Balakauskas, Osvaldas

Retrospective – David Geringas plays Osvaldas Balakauskas

Rubrik: CDs
Verlag/Label: Profil/Edition Günter Hänssler PH14004
erschienen in: das Orchester 07-08/2014 , Seite 82

Zu Zeiten, da die westliche Avantgarde in der Sowjetunion als „degeneriertes Gesicht des verrotteten Kapitalismus“ galt, fand Osvaldas Balakauskas in Kiew einen Lehrer, der es duldete, wenn seine Eleven Partituren und Schallplatten aus Polen studierten. Heute zählt er zu den führenden Köpfen der litauischen Musikkultur. Von 1988 bis 1992 und 1994 bis 2006 leitete er den Fachbereich Komposition an der Akademie für Musik und Theater in Vilnius. Dazwischen wirkte er als Botschafter seines Landes in Frankreich, Spanien und Portugal – nach fünfzig Jahren Fremdherrschaft.
„Als Komponist habe ich mir immer erlaubt, frei zu sein“, sagt er rückschauend. Weder unterwarf er sich der Nomenklatura noch dem (westlichen) Gebot, unausgesetzt Neues zu erfinden. „Immerwährende Evolution schafft kein Klima für Meisterwerke.“ Statt dessen entwickelte er ein eigenes Kompositionssystem – wie Schönberg, Hindemith oder Messiaen. Aus der chromatischen Tonleiter gewann er zwölf diatonische Modi, die es ihm ermöglichen, innerhalb serieller Strukturen tonale Beziehungen herzustellen. Seine Rhythmen orientieren sich am Jazz und den „variablen Metren“ Boris Blachers. Das Verhältnis der Tondauern entspricht oft mathematischen Proportionen (wie der Fibonacci-Reihe).
Gleichfalls in Litauen beheimatet, ist der in aller Welt geschätzte Cellovirtuose David Geringas mit der Musik seines Landsmanns bestens vertraut. Der Titel seiner jüngsten CD – Retrospective – David Geringas plays Osvaldas Balakauskas – ist durchaus wörtlich zu nehmen. Beide haben ein Alter erreicht, in dem man dazu neigt, Rückschau zu halten und die Ernte des Lebens einzufahren. Wenn also jemand berufen ist, die Cellowerke von Balakauskas einzuspielen, dann er. Alle Stücke seines fesselnden Re-
citals sind ihm gewidmet oder wurden, neugefasst, von ihm uraufgeführt.
Es beginnt mit Betsafta 2 für Solocello, zwei Violinen, Violoncello und Klavier (2009). Der aramäische Titel bedeutet „Zusammenleben“. Zu Sowjetzeiten in der litauischen Freiheitsbewegung aktiv, mag sich der Komponist nicht damit abfinden, dass das Gesetz des Stärkeren die Welt regiert.

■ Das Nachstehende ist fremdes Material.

(* ===== verification/CannonMemory.v ===== *)
(** * The memory of the fault proof VM

    [cannon/mipsevm/memory.go] and [page.go]: 32 bits of address space in
    pages of 4 KiB, and the Merkle tree over it with its two levels of caches.
    The pages are shared between the page table and the two most recently used
    ones, so they live in a store and are named by where they are in it. *)

From S2P Require Import Prelude Eth.

(** ** Constants *)

Definition PageAddrSize : Z := 12.
Definition PageKeySize : Z := 32 - PageAddrSize.
Definition PageSize : Z := Z.shiftl 1 PageAddrSize.
Definition PageAddrMask : Z := PageSize - 1.
Definition MaxPageCount : Z := Z.shiftl 1 PageKeySize.
Definition PageKeyMask : Z := MaxPageCount - 1.
Definition uint32_ones : Z := 2 ^ 32 - 1.

(** [bits.Len64] *)
Definition Len64 (x : Z) : Z := if x =? 0 then 0 else Z.log2 x + 1.

(** [copy(dst[i:], src)] *)
Definition copy_at (i : Z) (src dst : bytes) : bytes :=
  take (Z.to_nat i) dst ++ take (length dst - Z.to_nat i) src ++ drop (Z.to_nat i + length src) dst.

(** ** Pages: [page.go] *)

(** Arrays of 128 nodes; index 0 is not used. *)
Record CachedPage := mkCachedPage {
  cp_Data : bytes;
  cp_Cache : list Hash;
  cp_Ok : list bool;
}.

Definition empty_page : CachedPage :=
  {| cp_Data := zeros 4096; cp_Cache := replicate 128 (zeros 32); cp_Ok := replicate 128 false |}.

Definition cache_at (p : CachedPage) (j : Z) : Hash := default (zeros 32) (cp_Cache p !! Z.to_nat j).
Definition ok_at (p : CachedPage) (j : Z) : bool := default false (cp_Ok p !! Z.to_nat j).

Definition set_node (j : Z) (h : Hash) (p : CachedPage) : CachedPage :=
  {| cp_Data := cp_Data p; cp_Cache := <[Z.to_nat j := h]> (cp_Cache p); cp_Ok := <[Z.to_nat j := true]> (cp_Ok p) |}.

(** The loop of [Invalidate]: up to the root of the page. *)
Fixpoint invalidate_up (k : positive) (ok : list bool) : list bool :=
  let ok := <[Pos.to_nat k := false]> ok in
  match k with
  | xH => ok
  | xO k | xI k => invalidate_up k ok
  end.

Definition cp_Invalidate (pageAddr : Z) (p : CachedPage) : res CachedPage :=
  if PageSize <=? pageAddr then Err (GoPanic "invalid page addr")
  else
    let k := Z.shiftr (Z.lor (Z.shiftl 1 PageAddrSize) pageAddr) (5 + 1) in
    Ok {| cp_Data := cp_Data p; cp_Cache := cp_Cache p;
          cp_Ok := match k with Zpos k => invalidate_up k (cp_Ok p) | _ => cp_Ok p end |}.

Definition InvalidateFull (p : CachedPage) : CachedPage :=
  {| cp_Data := cp_Data p; cp_Cache := cp_Cache p; cp_Ok := replicate 128 false |}.

Section Hashing.
Variable Keccak256Hash : bytes -> Hash.

Definition HashPair (left right : Hash) : Hash := Keccak256Hash (left ++ right).

Fixpoint zero_hash (i : nat) : Hash :=
  match i with
  | O => zeros 32
  | S i => let h := zero_hash i in HashPair h h
  end.

Definition zeroHashes (i : Z) : Hash := zero_hash (Z.to_nat i).

(** The bodies of the two loops of [CachedPage.MerkleRoot]. *)
Definition hash_bottom (p : CachedPage) (i : Z) : CachedPage :=
  let j := PageSize / 32 / 2 + i / 64 in
  if ok_at p j then p else set_node j (Keccak256Hash (slice i (i + 64) (cp_Data p))) p.

Definition hash_layer (p : CachedPage) (i : Z) : CachedPage :=
  let j := Z.shiftr i 1 in
  if ok_at p j then p else set_node j (HashPair (cache_at p i) (cache_at p (i + 1))) p.

(** [for i := 0; i < PageSize; i += 64] and [for i := PageSize/32 - 2; i > 0; i -= 2] *)
Definition bottom_indices : list Z := map (fun k => 64 * Z.of_nat k) (seq 0 64).
Definition layer_indices : list Z := map (fun k => 126 - 2 * Z.of_nat k) (seq 0 63).

Definition cp_MerkleRoot (p : CachedPage) : CachedPage * Hash :=
  let p := fold_left hash_bottom bottom_indices p in
  let p := fold_left hash_layer layer_indices p in
  (p, cache_at p 1).

Definition cp_MerkleizeSubtree (gindex : Z) (p : CachedPage) : CachedPage * res Hash :=
  let '(p, _) := cp_MerkleRoot p in
  if PageSize / 32 <=? gindex then
    if PageSize / 32 * 2 <=? gindex then (p, Err (GoPanic "gindex too deep"))
    else
      let nodeIndex := Z.land gindex (Z.shiftr PageAddrMask 5) in
      (p, Ok (slice (nodeIndex * 32) (nodeIndex * 32 + 32) (cp_Data p)))
  else (p, Ok (cache_at p gindex)).

(** ** Memory: [memory.go]

    A node is a hash, or nil when it has to be computed again. *)
Record Memory := mkMemory {
  mm_nodes : gmap Z (option Hash);
  mm_pages : gmap Z nat;
  mm_store : list CachedPage;
  mm_lastPageKeys : Z * Z;
  mm_lastPage : option nat * option nat;
}.

Definition NewMemory : Memory :=
  {| mm_nodes := ∅; mm_pages := ∅; mm_store := []; mm_lastPageKeys := (uint32_ones, uint32_ones);
     mm_lastPage := (None, None) |}.

Definition set_nodes (nodes : gmap Z (option Hash)) (m : Memory) : Memory :=
  {| mm_nodes := nodes; mm_pages := mm_pages m; mm_store := mm_store m; mm_lastPageKeys := mm_lastPageKeys m;
     mm_lastPage := mm_lastPage m |}.
Definition set_store (store : list CachedPage) (m : Memory) : Memory :=
  {| mm_nodes := mm_nodes m; mm_pages := mm_pages m; mm_store := store; mm_lastPageKeys := mm_lastPageKeys m;
     mm_lastPage := mm_lastPage m |}.

Definition mm_modify (f : Memory -> Memory) : stM Memory unit := fun m => (f m, Ok tt).

(** Reading and replacing a page through a pointer. *)
Definition page_at (m : Memory) (ptr : option nat) : option CachedPage := ptr ≫= fun l => mm_store m !! l.

Definition load_page (ptr : option nat) : stM Memory CachedPage := fun m => (m, deref (page_at m ptr)).
Definition store_page (ptr : option nat) (p : CachedPage) : stM Memory unit := fun m =>
  (match ptr with Some l => set_store (<[l := p]> (mm_store m)) m | None => m end, Ok tt).

Definition pageLookup (pageIndex : Z) : stM Memory (option nat * bool) := fun m =>
  if pageIndex =? (mm_lastPageKeys m).1 then (m, Ok ((mm_lastPage m).1, true))
  else if pageIndex =? (mm_lastPageKeys m).2 then (m, Ok ((mm_lastPage m).2, true))
  else
    match mm_pages m !! pageIndex with
    | Some l =>
        ({| mm_nodes := mm_nodes m; mm_pages := mm_pages m; mm_store := mm_store m;
            mm_lastPageKeys := (pageIndex, (mm_lastPageKeys m).1);
            mm_lastPage := (Some l, (mm_lastPage m).1) |}, Ok (Some l, true))
    | None => (m, Ok (None, false))
    end.

(** The loops that set the nodes to the root to nil. *)
Fixpoint nil_up (k : positive) (nodes : gmap Z (option Hash)) : gmap Z (option Hash) :=
  let nodes := <[Zpos k := None]> nodes in
  match k with
  | xH => nodes
  | xO k | xI k => nil_up k nodes
  end.

Definition nil_to_root (gindex : Z) (m : Memory) : Memory :=
  match gindex with Zpos k => set_nodes (nil_up k (mm_nodes m)) m | _ => m end.

Definition unaligned : go_error := GoPanic "unaligned memory access".

Definition Invalidate (addr : Z) : stM Memory unit :=
  if negb (Z.land addr 3 =? 0) then throw unaligned
  else
    '(ptr, ok) ← pageLookup (Z.shiftr addr PageAddrSize);
    if ok : bool then
      p ← load_page ptr;
      let prevValid := ok_at p 1 in
      p ← lift (cp_Invalidate (Z.land addr PageAddrMask) p);
      _ ← store_page ptr p;
      if prevValid then mm_modify (nil_to_root (Z.shiftr (Z.lor (Z.shiftl 1 32) addr) PageAddrSize)) else mret tt
    else mret tt.

(** The recursion of [MerkleizeSubtree]; the index doubles with each call and
    is at most 28 bits long. *)
Fixpoint merkleize (fuel : nat) (gindex : Z) : stM Memory Hash :=
  match fuel with
  | O => throw (GoPanic "stack overflow")
  | S fuel =>
      let l := Len64 gindex in
      if 28 <? l then throw (GoPanic "gindex too deep")
      else if PageKeySize <? l then
        let depthIntoPage := l - 1 - PageKeySize in
        let pageIndex := Z.land (Z.shiftr gindex depthIntoPage) PageKeyMask in
        fun m =>
          match mm_pages m !! pageIndex with
          | Some ptr =>
              let pageGindex := Z.lor (Z.shiftl 1 depthIntoPage) (Z.land gindex (Z.shiftl 1 depthIntoPage - 1)) in
              (p ← load_page (Some ptr);
               let '(p, h) := cp_MerkleizeSubtree pageGindex p in
               _ ← store_page (Some ptr) p;
               lift h) m
          | None => (m, Ok (zeroHashes (28 - l)))
          end
      else if PageKeySize + 1 <? l then throw (GoPanic "cannot jump into intermediate node of page")
      else fun m =>
        match mm_nodes m !! gindex with
        | None => (m, Ok (zeroHashes (28 - l)))
        | Some (Some n) => (m, Ok n)
        | Some None =>
            (left ← merkleize fuel (Z.shiftl gindex 1);
             right ← merkleize fuel (Z.lor (Z.shiftl gindex 1) 1);
             let r := HashPair left right in
             _ ← mm_modify (fun m => set_nodes (<[gindex := Some r]> (mm_nodes m)) m);
             mret r) m
        end
  end.

Definition MerkleizeSubtree (gindex : Z) : stM Memory Hash := merkleize 28 gindex.

Definition MerkleRoot : stM Memory Hash := MerkleizeSubtree 1.

(** [traverseBranch]; [n] is how far the leaf is below, [32-5-depth]. *)
Fixpoint traverseBranch (n : nat) (parent addr : Z) : stM Memory (list Hash) :=
  match n with
  | O => h ← MerkleizeSubtree parent; mret [h]
  | S n =>
      let depth := 27 - Z.of_nat (S n) in
      let self := Z.shiftl parent 1 in
      let sibling := Z.lor self 1 in
      let '(self, sibling) := (if negb (Z.land addr (Z.shiftl 1 (31 - depth)) =? 0) then (sibling, self) else (self, sibling)) in
      proof ← traverseBranch n self addr;
      siblingNode ← MerkleizeSubtree sibling;
      mret (proof ++ [siblingNode])
  end.

(** The 28 hashes one after the other. *)
Definition MerkleProof (addr : Z) : stM Memory bytes :=
  proof ← traverseBranch 27 1 addr;
  mret (concat proof).

Definition AllocPage (pageIndex : Z) : stM Memory (option nat) := fun m =>
  let l := length (mm_store m) in
  let m := {| mm_nodes := mm_nodes m; mm_pages := <[pageIndex := l]> (mm_pages m); mm_store := mm_store m ++ [empty_page];
              mm_lastPageKeys := mm_lastPageKeys m; mm_lastPage := mm_lastPage m |} in
  (nil_to_root (Z.lor (Z.shiftl 1 PageKeySize) pageIndex) m, Ok (Some l)).

Definition write_page (pageAddr : Z) (bs : bytes) (p : CachedPage) : CachedPage :=
  {| cp_Data := copy_at pageAddr bs (cp_Data p); cp_Cache := cp_Cache p; cp_Ok := cp_Ok p |}.

Definition SetMemory (addr v : Z) : stM Memory unit :=
  if negb (Z.land addr 3 =? 0) then throw unaligned
  else
    let pageIndex := Z.shiftr addr PageAddrSize in
    let pageAddr := Z.land addr PageAddrMask in
    '(ptr, ok) ← pageLookup pageIndex;
    ptr ← (if ok : bool then (_ ← Invalidate addr; mret ptr) else AllocPage pageIndex);
    p ← load_page ptr;
    store_page ptr (write_page pageAddr (put_be 4 v) p).

Definition GetMemory (addr : Z) : stM Memory Z :=
  if negb (Z.land addr 3 =? 0) then throw unaligned
  else
    '(ptr, ok) ← pageLookup (Z.shiftr addr PageAddrSize);
    if ok : bool then
      p ← load_page ptr;
      let pageAddr := Z.land addr PageAddrMask in
      mret (get_be (slice pageAddr (pageAddr + 4) (cp_Data p)))
    else mret 0.

(** An [io.Reader]: asked for at most so many bytes it answers with some of
    them, and an error. *)
Class Reader (R : Type) := {
  rd_Read : Z -> R -> R * (bytes * option go_error);
}.

(** [bytes.Reader] *)
#[export] Instance bytes_Reader : Reader bytes := {
  rd_Read := fun n r =>
    match r with
    | [] => ([], ([], Some EOF))
    | _ => (drop (Z.to_nat n) r, (take (Z.to_nat n) r, None))
    end;
}.

(** The loop of [SetMemoryRange]; [None] when it has not ended within the fuel. *)
Fixpoint SetMemoryRange {R} `{!Reader R} (fuel : nat) (addr : Z) (r : R) (m : Memory) : option (Memory * res unit) :=
  match fuel with
  | O => None
  | S fuel =>
      let pageIndex := Z.shiftr addr PageAddrSize in
      let pageAddr := Z.land addr PageAddrMask in
      let '(r, (bs, err)) := rd_Read (PageSize - pageAddr) r in
      let '(m, done) :=
        ('(ptr, ok) ← pageLookup pageIndex;
         ptr ← (if ok : bool then mret ptr else AllocPage pageIndex);
         p ← load_page ptr;
         store_page ptr (write_page pageAddr bs (InvalidateFull p))) m in
      match done, err with
      | Err e, _ => Some (m, Err e)
      | Ok _, Some e => Some (m, if bool_decide (e = EOF) then Ok tt else Err e)
      | Ok _, None => SetMemoryRange fuel (u32 (addr + blen bs)) r m
      end
  end.

(** [memReader]: its address and what is left to read. *)
Record memReader := mkMemReader {
  mr_addr : Z;
  mr_count : Z;
}.

(** [Read] into a slice of length [n]. *)
Definition mr_Read (n : Z) (r : memReader) : stM Memory (memReader * (bytes * option go_error)) :=
  if mr_count r =? 0 then mret (r, ([], Some EOF))
  else
    let endAddr := mr_addr r +₃₂ mr_count r in
    let pageIndex := Z.shiftr (mr_addr r) PageAddrSize in
    let start := Z.land (mr_addr r) PageAddrMask in
    let end_ := if pageIndex =? Z.shiftr endAddr PageAddrSize then Z.land endAddr PageAddrMask else PageSize in
    '(ptr, ok) ← pageLookup pageIndex;
    bs ← (if ok : bool then
            p ← load_page ptr;
            if end_ <? start then throw (GoPanic "slice bounds out of range")
            else mret (slice start end_ (cp_Data p))
          else
            mret (zeros (Z.to_nat (Z.min n (end_ -₃₂ start)))));
    let bs := take (Z.to_nat n) bs in
    mret (mkMemReader (mr_addr r +₃₂ blen bs) (mr_count r -₃₂ blen bs), (bs, None)).

(** [io.ReadAll] and [io.Copy] read until the end, into slices of the lengths
    the library chooses. *)
Fixpoint read_all (fuel : nat) (lens : nat -> Z) (r : memReader) : stM Memory bytes :=
  match fuel with
  | O => throw (GoPanic "no end")
  | S fuel =>
      '(r, (bs, err)) ← mr_Read (lens fuel) r;
      match err with
      | Some _ => mret bs
      | None => rest ← read_all fuel lens r; mret (bs ++ rest)
      end
  end.

(** Every call but the last reads a byte at least. *)
Definition ReadMemoryRange (lens : nat -> Z) (addr count : Z) : stM Memory bytes :=
  read_all (S (Z.to_nat count)) lens (mkMemReader addr count).
End Hashing.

Doch ist seine Musik kein Aufruf zum Widerstand, sondern (mit Ernst Bloch) „Vorschein einer human-vollkommenen Welt“. Retrospective 2 für Cello und Klavier (1994) klingt sehr verhalten und in sich gekehrt – trotz einiger virtuos ausgreifender Episoden. Unbegleitete, pausenzerklüftete Cellophrasen schaffen eingangs eine Atmosphäre, die das ganze Stück bestimmt. Ludus Modorum (Spiel der Arten, Maße, Mengen, Takte, Melodien…) für elektrisches Cello und großes Ensemble (1972, rev. 2002) entfaltet ein multiples Wechselspiel in drei Sätzen. Dazu benutzt Geringas
ein sogenanntes Silent Cello von Yamaha, das sich wie gewohnt bespielen lässt. In Dal vento (Aus Wind, 1999) verbinden sich „dodekatonale“ Modi einmal mehr mit einer klassischen Form, hier der Sonate. In Bop-art für Cello und Klavier (1972, rev. 1995) nutzt Balakauskas eigene, dem Bebop entlehnte Themen als Elemente für seine Tonreihen. Ihnen entspringen die Klangzellen des Klaviers, während das Cello über das Originalthema improvisiert. Wozu sich noch ein Jazz-Schlagzeuger einmischt. Ein musikantisches Gipfeltreffen oberhalb der Genregrenzen.